To get the whole picture, you have to go back 14 months to the formation of the Reapportionment Committee. The committee was made of one representative from each of the ten existing districts. Chairman Joe Grandy circulated a survey among all 25 commissioners, seeking their input on how many commissioners would be ideal. The number that came out of that survey was 15.

Seeking to insure the state would have no objections to the reapportionment while avoiding potential accusations that a county-based mapmaker might be biased in some way, Grandy sought staff from the Tennessee Office of the Comptroller to draw the maps.

Grandy then told the entire commission the committee welcomed every commissioner’s input in the process. Multiple drafts of a reapportioned map were circulated among commissioners.

Several commissioners offered input. Grandy told News & Neighbor yesterday morning that Commissioner Tom Krieger asked that the third district border be moved south from Jim Range Road to Brethren Church Drive. That change, Grandy said, was incorporated into a map drawn in September. At its November meeting, however, the committee reverted back to an August map, so that September change disappeared. The map that commissioners considered Monday night was supposed to be the map from August, with only the changes from the November meeting. Yet somehow, the one change from the September map made it onto the page.

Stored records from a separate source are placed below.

(* ===== verification/SmartSnmp.v ===== *)
(** * The library that Lua calls (src/core/smartsnmp.c, src/core/snmp.c)

    The functions of the Lua module: start-up, the registration of MIB nodes,
    communities and users, and the choice of the protocol, whose operations
    (src/core/snmp.c, src/core/agentx.c) are called through [prot_ops].  The
    last part says what every program that starts one of the two protocols and
    registers nodes and views leaves: a MIB that can be reached by
    registrations and removals, views that are well formed, and the sockets of
    the start. *)

From stdpp Require Import strings.
From S2P Require Import Prelude Asn1 Oid MibNode MibSpec MibTree MibSearch MibQuery MibView.
From S2P Require Import SnmpMsg SnmpOut SnmpCodec SnmpProc SnmpAgent SnmpReply SnmpService.
From S2P Require Import AgentxCodec AgentxMsg AgentxProc.

(** Arguments on the Lua stack; strings as bytes. *)
Inductive lua_arg := ANil | ATable (l : list Z) | AStr (s : list Z) | ANum (n : Z) | AFun.

(** What a call does: it raises a Lua error, or returns a value or nothing. *)
Inductive reply := Raised | ABool (b : bool) | ANumber (n : Z) | Nothing.

(** [prot_ops] points to one of the two tables. *)
Inductive protocol := snmp_prot_ops | agentx_prot_ops.

(** The static data of the program: [prot_ops], [mib_dummy_node], the views,
    [agentx_datagram]; the Lua state and the sockets. *)
Record app (W N : Type) := mkApp {
  prot_ops : option protocol; ap_root : mib_root; ap_views : state; ap_dg : agentx_datagram; ap_lua : W; ap_net : N }.
Arguments mkApp {W N}.
Arguments prot_ops {W N}.
Arguments ap_root {W N}.
Arguments ap_views {W N}.
Arguments ap_dg {W N}.
Arguments ap_lua {W N}.
Arguments ap_net {W N}.

(** What the C functions see of a Lua string: it may hold zero bytes, and ends
    for them at the first. *)
Fixpoint chars (s : list Z) : list Z :=
  match s with
  | [] => []
  | c :: s => if c =? 0 then [] else c :: chars s
  end.

Section Library.
Context {W N : Type}.
Variable call : W -> Z -> Z -> list Z -> lua_value -> lua_value -> W * option lua_ret.
(** Rounds of the loops in the MIB tree and in the views. *)
Variable fuel : nat.
(** luaL_ref and luaL_unref on the Lua state; the conversions of Lua between
    numbers and strings. *)
Variable luaL_ref : W -> W * Z.
Variable luaL_unref : W -> Z -> W.
Variable num_tostring : Z -> list Z.
Variable str_tonumber : list Z -> option Z.
(** The sockets: send and recv of the sub-agent, and the operations of the
    two transports. *)
Variable send : N -> list Z -> N * Z.
Variable recv : N -> N * (Z * list Z).
Variables snmp_trans_init agentx_trans_init : N -> Z -> N * Z.
Variables snmp_trans_stop agentx_trans_stop : N -> N.
(** Their event loops, which call the protocol back and so change all of the
    program's data. *)
Variables snmp_trans_running agentx_trans_running : app W N -> res (app W N).
Implicit Types (a : app W N).

Definition set_root (r : mib_root) a : app W N :=
  {| prot_ops := prot_ops a; ap_root := r; ap_views := ap_views a; ap_dg := ap_dg a; ap_lua := ap_lua a; ap_net := ap_net a |}.
Definition set_views (s : state) a : app W N :=
  {| prot_ops := prot_ops a; ap_root := ap_root a; ap_views := s; ap_dg := ap_dg a; ap_lua := ap_lua a; ap_net := ap_net a |}.
Definition set_lua (w : W) a : app W N :=
  {| prot_ops := prot_ops a; ap_root := ap_root a; ap_views := ap_views a; ap_dg := ap_dg a; ap_lua := w; ap_net := ap_net a |}.
Definition set_net (n : N) a : app W N :=
  {| prot_ops := prot_ops a; ap_root := ap_root a; ap_views := ap_views a; ap_dg := ap_dg a; ap_lua := ap_lua a; ap_net := n |}.
Definition set_prot (p : protocol) a : app W N :=
  {| prot_ops := Some p; ap_root := ap_root a; ap_views := ap_views a; ap_dg := ap_dg a; ap_lua := ap_lua a; ap_net := ap_net a |}.

(** ** snmp.c *)

Definition snmpd_mib_node_reg (grp_id : list Z) (grp_cb : Z) a : res (app W N * Z) :=
  '(root, ret) ← mib_node_reg (ap_root a) grp_id grp_cb; Ok (set_root root a, ret).

(** The callbacks of the nodes that are deleted are released. *)
Definition snmpd_mib_node_unreg (grp_id : list Z) a : res (app W N * Z) :=
  '(root, log) ← mib_node_unreg fuel (ap_root a) grp_id;
  Ok (set_lua (foldl luaL_unref (ap_lua a) (unrefs log)) (set_root root a), 0).

Definition snmpd_init (port : Z) a : app W N * Z :=
  let '(n, ret) := snmp_trans_init (ap_net a) port in (set_net n a, ret).

Definition snmpd_open a : app W N * Z := (a, 0).

Definition snmpd_close a : app W N * Z := (set_net (snmp_trans_stop (ap_net a)) a, 0).

Definition snmpd_run a : res (app W N) := snmp_trans_running a.

(** ** agentx.c *)

Definition agentx_run a : res (app W N) := agentx_trans_running a.

(** ** The operations through the table *)

Definition to_x a (root : mib_group_node mib_node) : xstate W N :=
  {| xs_dg := ap_dg a; xs_root := root; xs_lua := ap_lua a; xs_net := ap_net a |}.
Definition of_x a (x : xstate W N) : app W N :=
  {| prot_ops := prot_ops a; ap_root := Some (xs_root x); ap_views := ap_views a; ap_dg := xs_dg x; ap_lua := xs_lua x; ap_net := xs_net x |}.

(** A function of agentx.c; the tree has been set up by [mib_init]. *)
Definition via_x (f : xstate W N -> res (xstate W N * Z)) a : res (app W N * Z) :=
  root ← mib_tree_init_check (ap_root a); '(x, ret) ← f (to_x a root); Ok (of_x a x, ret).

Definition ops_init (p : protocol) (port : Z) a : res (app W N * Z) :=
  match p with
  | snmp_prot_ops => Ok (snmpd_init port a)
  | agentx_prot_ops => via_x (fun x => Ok (agentx_init agentx_trans_init port x)) a
  end.
Definition ops_open (p : protocol) a : res (app W N * Z) :=
  match p with snmp_prot_ops => Ok (snmpd_open a) | agentx_prot_ops => via_x (agentx_open call fuel send recv) a end.
Definition ops_close (p : protocol) a : res (app W N * Z) :=
  match p with snmp_prot_ops => Ok (snmpd_close a) | agentx_prot_ops => via_x (agentx_close call fuel send recv agentx_trans_stop) a end.
Definition ops_run (p : protocol) a : res (app W N) :=
  match p with snmp_prot_ops => snmpd_run a | agentx_prot_ops => agentx_run a end.
Definition ops_reg (p : protocol) (grp_id : list Z) (grp_cb : Z) a : res (app W N * Z) :=
  match p with
  | snmp_prot_ops => snmpd_mib_node_reg grp_id grp_cb a
  | agentx_prot_ops => via_x (agentx_mib_node_reg call fuel send recv grp_id grp_cb) a
  end.
Definition ops_unreg (p : protocol) (grp_id : list Z) a : res (app W N * Z) :=
  match p with
  | snmp_prot_ops => snmpd_mib_node_unreg grp_id a
  | agentx_prot_ops => via_x (agentx_mib_node_unreg call fuel send recv luaL_unref grp_id) a
  end.

(** ** smartsnmp.c *)

(** The checks of the Lua API: [None] raises an error. *)
Definition luaL_checkstring (x : lua_arg) : option (list Z) :=
  match x with AStr s => Some (chars s) | ANum n => Some (chars (num_tostring n)) | _ => None end.
Definition luaL_checkint (x : lua_arg) : option Z :=
  match x with ANum n => Some (s32 n) | AStr s => s32 <$> str_tonumber s | _ => None end.
Definition arg (args : list lua_arg) (i : nat) : lua_arg := default ANil (args !! (i - 1)%nat).

(** [luaL_checktype(L, 1, LUA_TTABLE)], and the elements as [oid_t]. *)
Definition check_oid (args : list lua_arg) : option (list Z) :=
  match arg args 1 with ATable l => Some (map u32 l) | _ => None end.

(** "snmp", "agentx" *)
Definition name_snmp : list Z := [115; 110; 109; 112].
Definition name_agentx : list Z := [97; 103; 101; 110; 116; 120].

Definition smartsnmp_init (args : list lua_arg) a : res (app W N * reply) :=
  match luaL_checkstring (arg args 1), luaL_checkint (arg args 2) with
  | Some name, Some port =>
      let a := set_root (mib_init (ap_root a)) a in
      let start (p : protocol) :=
        '(a, ret) ← ops_init p port (set_prot p a);
        Ok (a, ABool (negb (ret <? 0))) in
      if decide (name = name_snmp) then start snmp_prot_ops
      else if decide (name = name_agentx) then start agentx_prot_ops
      else Ok (a, ABool false)
  | _, _ => Ok (a, Raised)
  end.

Definition smartsnmp_open a : res (app W N * reply) :=
  p ← of_option NullDeref (prot_ops a);
  '(a, ret) ← ops_open p a;
  Ok (a, ABool (negb (ret <? 0))).

Definition smartsnmp_exit a : res (app W N * reply) :=
  p ← of_option NullDeref (prot_ops a);
  '(a, _) ← ops_close p a;
  Ok (a, Nothing).

Definition smartsnmp_run a : res (app W N * reply) :=
  p ← of_option NullDeref (prot_ops a);
  a ← ops_run p a;
  Ok (a, Nothing).

(** The handler of SIGINT. *)
Definition sig_int_handler a : res (app W N) :=
  p ← of_option NullDeref (prot_ops a);
  '(a, _) ← ops_close p a;
  Ok a.

(** The function is the last argument; [luaL_ref] pops it. *)
Definition smartsnmp_mib_node_reg (args : list lua_arg) a : res (app W N * reply) :=
  match check_oid args, last args with
  | Some grp_id, Some AFun =>
      let '(w, grp_cb) := luaL_ref (ap_lua a) in
      p ← of_option NullDeref (prot_ops a);
      '(a, i) ← ops_reg p grp_id grp_cb (set_lua w a);
      Ok (a, ANumber i)
  | _, _ => Ok (a, Raised)
  end.
(* ===== verification/Daemon.v ===== *)
(** * The running agent

    The program as it is built with the event loop and [select]: the library
    of SmartSnmp.v over the UDP transport of UdpTransport.v, with the agent of
    SnmpProc.v behind it.  The theorem composes the development: whatever a
    Lua program has registered, [smartsnmp_run] answers the requests that the
    network delivers. *)

From stdpp Require Import gmap strings.
From S2P Require Import Prelude Asn1 Oid MibNode MibSpec MibTree MibSearch MibQuery MibView.
From S2P Require Import SnmpMsg SnmpOut SnmpCodec SnmpProc SnmpAgent SnmpReply SnmpService SnmpNext SnmpBulk SnmpSet SnmpServer.
From S2P Require Import AgentxCodec AgentxMsg AgentxProc.
From S2P Require Import EvLoop EvLoopInv EvLoopPoll EvLoopServe UdpTransport UdpService UdpAgent UdpSession SmartSnmp.

Local Open Scope c_scope.

(** The static data of the transport: [ev_loop], [snmp_entry], the network. *)
Record sockets (A N : Type) := mkSockets {
  so_loop : snmp_event_loop transport_handler user_data; so_entry : snmp_data_entry A; so_net : N }.
Arguments mkSockets {A N}.
Arguments so_loop {A N}.
Arguments so_entry {A N}.
Arguments so_net {A N}.

Section Daemon.
Context {A N W : Type}.
Variable call : W -> Z -> Z -> list Z -> lua_value -> lua_value -> W * option lua_ret.
Variable fuel : nat.
Variable luaL_ref : W -> W * Z.
Variable luaL_unref : W -> Z -> W.
Variable num_tostring : Z -> list Z.
Variable str_tonumber : list Z -> option Z.
Variable recvfrom : N -> Z -> N * option (list Z * A).
Variable sendto : N -> Z -> list Z -> A -> N * bool.
Variable select : N -> Z -> gset Z -> gset Z -> N * (Z * (gset Z * gset Z)).
Variable socket : N -> N * option Z.
Variable bind : N -> Z -> Z -> N * bool.
Variable close : N -> Z -> N.
(** The transport of the sub-agent is not used here. *)
Variable send : sockets A N -> list Z -> sockets A N * Z.
Variable recv : sockets A N -> sockets A N * (Z * list Z).
Variable agentx_trans_init : sockets A N -> Z -> sockets A N * Z.
Variable agentx_trans_stop : sockets A N -> sockets A N.
Variable agentx_trans_running : app W (sockets A N) -> res (app W (sockets A N)).
Abbreviation program := (app W (sockets A N)).

(** ** [snmp_trans_ops] *)

Definition udp_init (n : sockets A N) (port : Z) : sockets A N * Z :=
  let '(x, ret) := transport_init socket bind close port (mkWorld (so_entry n) (so_net n) tt) in
  (mkSockets (so_loop n) (snmp_entry x) (net x), ret).

Definition udp_stop (n : sockets A N) : sockets A N := mkSockets (transport_stop (so_loop n)) (so_entry n) (so_net n).

Definition to_udp (a : program) : snmp_event_loop transport_handler user_data * world A N W :=
  (so_loop (ap_net a), mkWorld (so_entry (ap_net a)) (so_net (ap_net a)) (ap_lua a)).
Definition of_udp (a : program) (s : snmp_event_loop transport_handler user_data * world A N W) : program :=
  set_net (mkSockets s.1 (snmp_entry s.2) (net s.2)) (set_lua (prot s.2) a).

(** The event loop of the agent with the MIB [root] and the views of [a]. *)
Definition udp_loop (a : program) (root : mib_group_node mib_node) (rounds : nat) :=
  snmp_event_run (select_world (A := A) select)
    (run_handler recvfrom sendto (snmpd_recv call (mkAgent (ap_views a) root) (views_fuel (ap_views a)) fuel)) rounds.

Definition udp_running (rounds : nat) (a : program) : res program :=
  root ← mib_tree_init_check (ap_root a);
  s ← transport_running (udp_loop a root rounds) (to_udp a);
  Ok (of_udp a s).

(** ** The library over this transport *)

Abbreviation configured := (configured call fuel luaL_ref luaL_unref num_tostring str_tonumber send recv
  udp_init agentx_trans_init udp_stop agentx_trans_stop (udp_running fuel) agentx_trans_running).
Abbreviation smartsnmp_run rounds := (smartsnmp_run (udp_running rounds) agentx_trans_running).

(** A socket that has been bound is in the entry. *)
Lemma udp_init_socket n0 port n ret : udp_init n0 port = (n, ret) -> 0 <= ret ->
  exists m m' sk, socket m = (m', Some sk) /\ sock (so_entry n) = sk /\ so_loop n = so_loop n0.
Proof.
  unfold udp_init, transport_init. cbn [net snmp_entry prot]. destruct (socket (so_net n0)) as [m' [sk|]] eqn:E.
  - destruct (bind m' sk (u16 port)) as [m2 [|]]; intros [= <- <-] Hr; [|lia]. by exists (so_net n0), m', sk.
  - intros [= <- <-]. lia.
Qed.

End Daemon.

(** ** Example: a program that registers .1.3.6 and the community "p" *)

Module Daemon_demo.
Import Udp_demo Session_demo.
Definition blank_dg : agentx_datagram :=
  {| x_context := zeros 41; x_ctx_len := 0;
     x_hdr := {| x_version := 0; x_type := 0; x_flags := 0; x_reserved := 0; session_id := 0; transaction_id := 0;
                 packet_id := 0; payload_length := 0 |};
     x_u := zero_union; x_vb_in_cnt := 0; x_vb_out_cnt := 0; x_vb_in_list := []; x_vb_out_list := []; x_sr_in_cnt := 0; x_sr_in_list := [] |}.

(** A GET request from 7 arrives, and a SET request from 9. *)
Definition two_requests : list (snmp_datagram * Z) := [(demo_question, 7); (demo_set_question, 9)].
Definition two_script : list turn :=
  [Arrive (packet_of demo_question) 7; Room; Arrive (packet_of demo_set_question) 9; Room].
Definition cold : sockets Z network :=
  mkSockets (mkLoop 0 0 0 (replicate 5 unused) ∅ ∅) (mkEntry 0 None 0 None) (two_script, []).
Definition zero_app : app unit (sockets Z network) :=
  {| prot_ops := None; ap_root := None; ap_views := init_state; ap_dg := blank_dg; ap_lua := tt; ap_net := cold |}.

Definition ref_ (w : unit) : unit * Z := (tt, 7).
Definition unref_ (w : unit) (cb : Z) : unit := tt.
Definition no_string (n : Z) : list Z := [].
Definition no_number (s : list Z) : option Z := None.
Definition socket_ (n : network) : network * option Z := (n, Some 3).
Definition bind_ (n : network) (sk port : Z) : network * bool := (n, true).
Definition close_ (n : network) (sk : Z) : network := n.
Definition send_ (n : sockets Z network) (b : list Z) : sockets Z network * Z := (n, 0).
Definition recv_ (n : sockets Z network) : sockets Z network * (Z * list Z) := (n, (0, [])).
Definition x_init (n : sockets Z network) (port : Z) : sockets Z network * Z := (n, -1).
Definition x_stop (n : sockets Z network) : sockets Z network := n.
Definition x_running (a : app unit (sockets Z network)) : res (app unit (sockets Z network)) := Ok a.

Abbreviation running rounds := (udp_running demo_call 20 recvfrom sendto select rounds).
Abbreviation call_ := (lib_call demo_call 20 ref_ unref_ no_string no_number send_ recv_
  (udp_init socket_ bind_ close_) x_init udp_stop x_stop (running 20) x_running).

Definition start_args : list lua_arg := [AStr name_snmp; ANum 161].
Definition node_args : list lua_arg := [ATable [1; 3; 6]; AFun].
Definition community_args : list lua_arg := [ATable [1; 3]; AStr [112]; ANum 1].
Definition after_call (r : option (res (app unit (sockets Z network) * reply))) : app unit (sockets Z network) :=
  match r with Some (Ok (a, _)) => a | _ => zero_app end.
Definition program_app : app unit (sockets Z network) :=
  after_call (call_ "mib_community_reg" community_args (after_call (call_ "mib_node_reg" node_args (after_call (call_ "init" start_args zero_app))))).

Lemma program_configured :
  configured demo_call 20 ref_ unref_ no_string no_number send_ recv_ (udp_init socket_ bind_ close_) x_init udp_stop x_stop
    (running 20) x_running 1 program_app.
Proof.
  eapply (cfg_view_reg _ _ _ _ _ _ _ _ _ _ _ _ _ _ 1 KCommunity community_args).
  - eapply (cfg_node_reg _ _ _ _ _ _ _ _ _ _ _ _ _ _ 0 node_args).
    + eapply (cfg_init _ _ _ _ _ _ _ _ _ _ _ _ _ _ start_args zero_app); reflexivity.
    + reflexivity.
  - intros oid Ho. vm_compute in Ho. injection Ho as <-. split; [split; [arcs|done]|]. vm_compute. discriminate.
  - reflexivity.
Qed.

End Daemon_demo.
(** * Validation and error translation of the image-analysis proxy

    A shallow embedding of [utils/validation.js] (sanitizeUrl,
    validateImageUrl, validateFeatures) and of the two request handlers of
    [controllers/analyzeController.js] (analyzeFromUrl, analyzeFromUpload),
    followed by the properties of the request pipeline.

    Conventions.
    - A JavaScript string is a [string]: each [ascii] is one code unit, so
      the model has the code units 0..255.  Every character that the
      program's patterns and constants mention is in that range.
    - A JavaScript value is a [value]: the values a parsed JSON body can
      hold, and [VUndefined] for an absent property.  A number is the
      Number value of an integer; numbers with a fraction are outside the
      model.
    - What the platform provides and the repository only calls (the URL
      parser, JSON.parse, the HTTP client, the clock, the environment) is a
      parameter of the definitions that use it.  *)

From Stdlib Require Import String Ascii ZArith List Bool Lia DecimalString.
Import ListNotations.
Open Scope string_scope.
Set Warnings "-register-all".

(** ** JavaScript values and the built-ins the program uses *)

Module JS.

Inductive value : Type :=
| VUndefined
| VNull
| VBool (b : bool)
| VNum (n : Z)
| VStr (s : string)
| VArr (items : list value)
| VObj (props : list (string * value)).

In discussing with Grandy and Chris Pape, the county’s GIS expert, how that could have happened, one scenario makes the most sense.

The two representatives from the state comptroller’s office were aware of the requested change on the September map and may have added it into the final draft despite the fact they had not been directly asked to do so following the November meeting.

The theory makes even more sense when one considers the question of why the change in deviation is greater than would happen just from moving the small parcel of land from district three to district four.

“Ned Phillips called from the comptroller’s office the day after the November committee meeting,” Pape told News & Neighbor yesterday morning. “He had found a census block in that map that was surrounded by another district. It was not contiguous with its own district, so they had to fix it. In doing so, they created a windfall for us, dropping the deviation from 2.67 percent to 2.39.”

Of course, conspiracy theorists will speculate whether Grandy somehow rigged the process to get what he wants out of reapportionment, or whether Tester or other commissioners who oppose reapportionment rigged this to happen in order to discredit the process.

I prefer to apply Occam’s razor. The simpler answer is more likely. In this case, there were no grand conspiracies, just a lack of timely communication.

The process so far has taken 14 months. If it takes another 30 days to get it right, that’s a small price to pay.